WHAT IS EXPECTED:
Lines below containing the word "finish" should be copied out.
==============================
(* ===== verification/GoNet.v ===== *)
(** * Package [net], as the source uses it: host:port strings and IP addresses *)

From S2P Require Import Prelude GoString GoCodec.
Open Scope Z_scope.

(** ** [net.SplitHostPort] and [net.JoinHostPort] *)

Inductive addr_error :=
| MissingPort | TooManyColons | MissingBracket | UnexpectedOpen | UnexpectedClose.

Definition SplitHostPort (hostport : gostr) : addr_error + (gostr * gostr) :=
  match LastIndexByte hostport x3a with
  | None => inl MissingPort
  | Some i =>
    let tail host j k :=
      if ContainsByte (drop j hostport) x5b then inl UnexpectedOpen
      else if ContainsByte (drop k hostport) x5d then inl UnexpectedClose
      else inr (host, drop (S i) hostport) in
    if bool_decide (head hostport = Some x5b) then
      match IndexByte hostport x5d with
      | None => inl MissingBracket
      | Some e =>
        if (S e =? length hostport)%nat then inl MissingPort
        else if (S e =? i)%nat then tail (drop 1 (take e hostport)) 1%nat (S e)
        else if bool_decide (hostport !! S e = Some x3a) then inl TooManyColons
        else inl MissingPort
      end
    else
      let host := take i hostport in
      if ContainsByte host x3a then inl TooManyColons else tail host 0%nat 0%nat
  end.

Definition JoinHostPort (host port : gostr) : gostr :=
  if ContainsByte host x3a
  then ("[" : gostr) ++ host ++ ("]:" : gostr) ++ port
  else host ++ (":" : gostr) ++ port.

Definition addr_error_text (e : addr_error) : gostr :=
  match e with
  | MissingPort => "missing port in address"
  | TooManyColons => "too many colons in address"
  | MissingBracket => "missing ']' in address"
  | UnexpectedOpen => "unexpected '[' in address"
  | UnexpectedClose => "unexpected ']' in address"
  end.

(** ** [net.ParseIP] *)

(** [parseIPv4Fields]: [val] and [diglen] describe the current octet, [prev] is
    the preceding character, [fields] the octets read so far. *)
Fixpoint parse_ipv4_fields (s : gostr) (prev : option byte) (val : Z) (diglen : nat)
    (fields : list Z) : option (list Z) :=
  match s with
  | [] => if (length fields <? 3)%nat then None else Some (fields ++ [val])
  | c :: r =>
    match digit_value c with
    | Some d =>
      if (diglen =? 1)%nat && (val =? 0) then None
      else let v := val * 10 + d in
           if 255 <? v then None else parse_ipv4_fields r (Some c) v (S diglen) fields
    | None =>
      if bool_decide (c = x2e) then
        if bool_decide (prev = None) || bool_decide (r = []) || bool_decide (prev = Some x2e)
        then None
        else if (length fields =? 3)%nat then None
        else parse_ipv4_fields r (Some c) 0 0%nat (fields ++ [val])
      else None
    end
  end.

Definition parse_ipv4 (s : gostr) : option (list Z) := parse_ipv4_fields s None 0 0%nat [].

(** One group of an IPv6 address: its value, its length and the rest; more than
    four digits are refused. *)
Fixpoint parse_hex_group (s : gostr) (acc : Z) (off : nat) : option (Z * nat * gostr) :=
  match s with
  | c :: r =>
    match hex_value c with
    | Some d => if (3 <? off)%nat then None else parse_hex_group r (acc * 16 + d) (S off)
    | None => Some (acc, off, s)
    end
  | [] => Some (acc, off, s)
  end.

(** The loop of [parseIPv6]: [ip] holds the bytes read so far, [ell] the
    position of the ellipsis. Each round adds two bytes, so eight rounds reach
    sixteen and [fuel] 8 is enough. *)
Fixpoint parse_ipv6_groups (fuel : nat) (s : gostr) (ip : list Z) (ell : option nat)
    : option (gostr * list Z * option nat) :=
  match fuel with
  | O => Some (s, ip, ell)
  | S f =>
    match parse_hex_group s 0 0%nat with
    | None | Some (_, 0%nat, _) => None
    | Some (acc, _, rest) =>
      match rest with
      | x2e :: _ =>
        if (bool_decide (ell = None) && negb (length ip =? 12)%nat) || (16 <? length ip + 4)%nat
        then None
        else match parse_ipv4 s with
             | Some fs => Some ([], ip ++ fs, ell)
             | None => None
             end
      | _ =>
        let ip' := ip ++ [acc / 256; acc mod 256] in
        match rest with
        | [] => Some ([], ip', ell)
        | x3a :: [] => None
        | x3a :: x3a :: r =>
          if bool_decide (ell = None)
          then match r with
               | [] => Some ([], ip', Some (length ip'))
               | _ => parse_ipv6_groups f r ip' (Some (length ip'))
               end
          else None
        | x3a :: r => parse_ipv6_groups f r ip' ell
        | _ => None
        end
      end
    end
  end.

Definition parse_ipv6 (s : gostr) : option (list Z) :=
  let finish '(rest, ip, ell) :=
    match rest with
    | _ :: _ => None
    | [] =>
      if (length ip <? 16)%nat then
        match ell with
        | None => None
        | Some e => Some (take e ip ++ replicate (16 - length ip) 0 ++ drop e ip)
        end
      else match ell with Some _ => None | None => Some ip end
    end in
  match s with
  | x3a :: x3a :: [] => Some (replicate 16 0)
  | x3a :: x3a :: r => parse_ipv6_groups 8 r [] (Some 0%nat) ≫= finish
  | _ => parse_ipv6_groups 8 s [] None ≫= finish
  end.

(** The first of [.], [:] and [%] decides the syntax; an address with a zone is
    not an IP for [net.ParseIP]. The result is the 16-byte form. *)
Definition ParseIP (s : gostr) : option (list byte) :=
  match List.find (fun c => bool_decide (c ∈ [x2e; x3a; x25])) s with
  | Some x2e => (fun fs => map Zb (replicate 10 0 ++ [255; 255] ++ fs)) <$> parse_ipv4 s
  | Some x3a => if ContainsByte s x25 then None else map Zb <$> parse_ipv6 s
  | _ => None
  end.

(** [ip.To4() != nil]. *)
Definition is_IPv4 (ip : list byte) : bool :=
  (length ip =? 4)%nat ||
  ((length ip =? 16)%nat && bool_decide (take 12 ip = replicate 10 x00 ++ [xff; xff])).

(** [ip.To16()]; [None] is nil. *)
Definition To16 (ip : list byte) : option (list byte) :=
  if (length ip =? 4)%nat then Some (replicate 10 x00 ++ [xff; xff] ++ ip)
  else if (length ip =? 16)%nat then Some ip
  else None.

(** ** Lemmas *)

Lemma ContainsByte_true s c : ContainsByte s c = true <-> c ∈ s.
Proof. apply bool_decide_eq_true. Qed.
Lemma ContainsByte_false s c : ContainsByte s c = false <-> c ∉ s.
Proof. apply bool_decide_eq_false. Qed.

(** A host without brackets and a port without colons and brackets survive
    joining and splitting. *)
Lemma Split_Join_HostPort host port :
  x5b ∉ host -> x5d ∉ host -> x3a ∉ port -> x5b ∉ port -> x5d ∉ port ->
  SplitHostPort (JoinHostPort host port) = inr (host, port).
Proof.
  intros Ho Hc Pp Po Pc. unfold JoinHostPort.
  destruct (ContainsByte host x3a) eqn:E.
  - change (("[" : gostr) ++ host ++ ("]:" : gostr) ++ port)
      with (([x5b] ++ host ++ [x5d; x3a] ++ port) : gostr).
    set (s := _ ++ _).
    assert (LastIndexByte s x3a = Some (S (S (length host)))) as L.
    { unfold s. replace ([x5b] ++ host ++ [x5d; x3a] ++ port)
        with (([x5b] ++ host ++ [x5d]) ++ x3a :: port) by by simplify_list_eq.
      rewrite LastIndexByte_app by done. f_equal. rewrite !length_app. simpl. lia. }
    assert (IndexByte s x5d = Some (S (length host))) as I.
    { unfold s. replace ([x5b] ++ host ++ [x5d; x3a] ++ port)
        with (([x5b] ++ host) ++ x5d :: x3a :: port) by by simplify_list_eq.
      rewrite IndexByte_app; [done|]. rewrite elem_of_app, list_elem_of_singleton. naive_solver. }
    unfold SplitHostPort. rewrite L, I, bool_decide_true by done.
    rewrite (proj2 (Nat.eqb_neq _ _)) by (unfold s; rewrite !length_app; simpl; lia).
    rewrite (proj2 (Nat.eqb_eq _ _)) by done.
    assert (drop 1 s = host ++ [x5d; x3a] ++ port) as -> by done.
    assert (drop (S (S (length host))) s = x3a :: port) as D.
    { unfold s. simpl. change (x5d :: x3a :: port) with ([x5d] ++ (x3a :: port)).
      rewrite app_assoc, drop_app_length'; [done|]. rewrite length_app. simpl. lia. }
    rewrite D. rewrite (proj2 (ContainsByte_false _ _)).
    2:{ rewrite !elem_of_app, !elem_of_cons. set_solver. }
    rewrite (proj2 (ContainsByte_false _ _)) by set_solver.
    do 2 f_equal.
    + unfold s. simpl. by rewrite take_app_length.
    + replace (S (S (S (length host)))) with (S (S (length host)) + 1)%nat by lia.
      by rewrite <-drop_drop, D.
  - apply ContainsByte_false in E.
    change ((":" : gostr) ++ port) with (x3a :: port).
    unfold SplitHostPort. rewrite LastIndexByte_app by done.
    rewrite bool_decide_false.
    2:{ destruct host; simpl; [done|]. intros [= ->]. set_solver. }
    rewrite take_app_length, (proj2 (ContainsByte_false _ _)) by done.
    rewrite !drop_0.
    rewrite !(proj2 (ContainsByte_false _ _)) by (rewrite elem_of_app, elem_of_cons; set_solver).
    replace (S (length host)) with (length (host ++ [x3a])) by (rewrite length_app; simpl; lia).
    replace (host ++ x3a :: port) with ((host ++ [x3a]) ++ port) by by simplify_list_eq.
    by rewrite drop_app_length.
Qed.

(** The port is what follows the last colon. *)
Lemma SplitHostPort_port s host port : SplitHostPort s = inr (host, port) -> x3a ∉ port.
Proof.
  unfold SplitHostPort. destruct (LastIndexByte s x3a) as [i|] eqn:E; [|done].
  apply LastIndexByte_Some in E as (a & b & -> & Hb & <-). intros Hs.
  assert (port = drop (S (length a)) (a ++ x3a :: b)) as -> by (repeat case_match; by simplify_eq).
  replace (S (length a)) with (length (a ++ [x3a])) by (rewrite length_app; simpl; lia).
  change (a ++ x3a :: b) with (a ++ [x3a] ++ b). by rewrite (assoc_L (++)), drop_app_length.
Qed.

Lemma Split_Join_port host port host' port' :
  x3a ∉ port -> SplitHostPort (JoinHostPort host port) = inr (host', port') -> port' = port.
Proof.
  intros Hp. assert (exists a, JoinHostPort host port = a ++ x3a :: port) as [a ->].
  { unfold JoinHostPort. destruct (ContainsByte host x3a); [|by exists host].
    exists (("[" : gostr) ++ host ++ [x5d]). by rewrite <- !(assoc_L (++)). }
  unfold SplitHostPort. rewrite LastIndexByte_app by done. intros Hs.
  assert (port' = drop (S (length a)) (a ++ x3a :: port)) as -> by (repeat case_match; by simplify_eq).
  replace (S (length a)) with (length (a ++ [x3a])) by (rewrite length_app; simpl; lia).
  change (a ++ x3a :: port) with (a ++ [x3a] ++ port). by rewrite (assoc_L (++)), drop_app_length.
Qed.

(** [ip != "" && net.ParseIP(ip) == nil], the guard of every pinned address. *)
Lemma validate_ip_guard (ip : gostr) :
  bool_decide (ip <> []) && bool_decide (ParseIP ip = None) = false <->
  ip = [] \/ is_Some (ParseIP ip).
Proof.
  rewrite andb_false_iff, !bool_decide_eq_false, not_eq_None_Some.
  split; [intros [E%dec_stable|E]|intros [->|E]]; auto.
Qed.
==============================
SOLUTION BELOW:
  let finish '(rest, ip, ell) :=
  | x3a :: x3a :: r => parse_ipv6_groups 8 r [] (Some 0%nat) ≫= finish
  | _ => parse_ipv6_groups 8 s [] None ≫= finish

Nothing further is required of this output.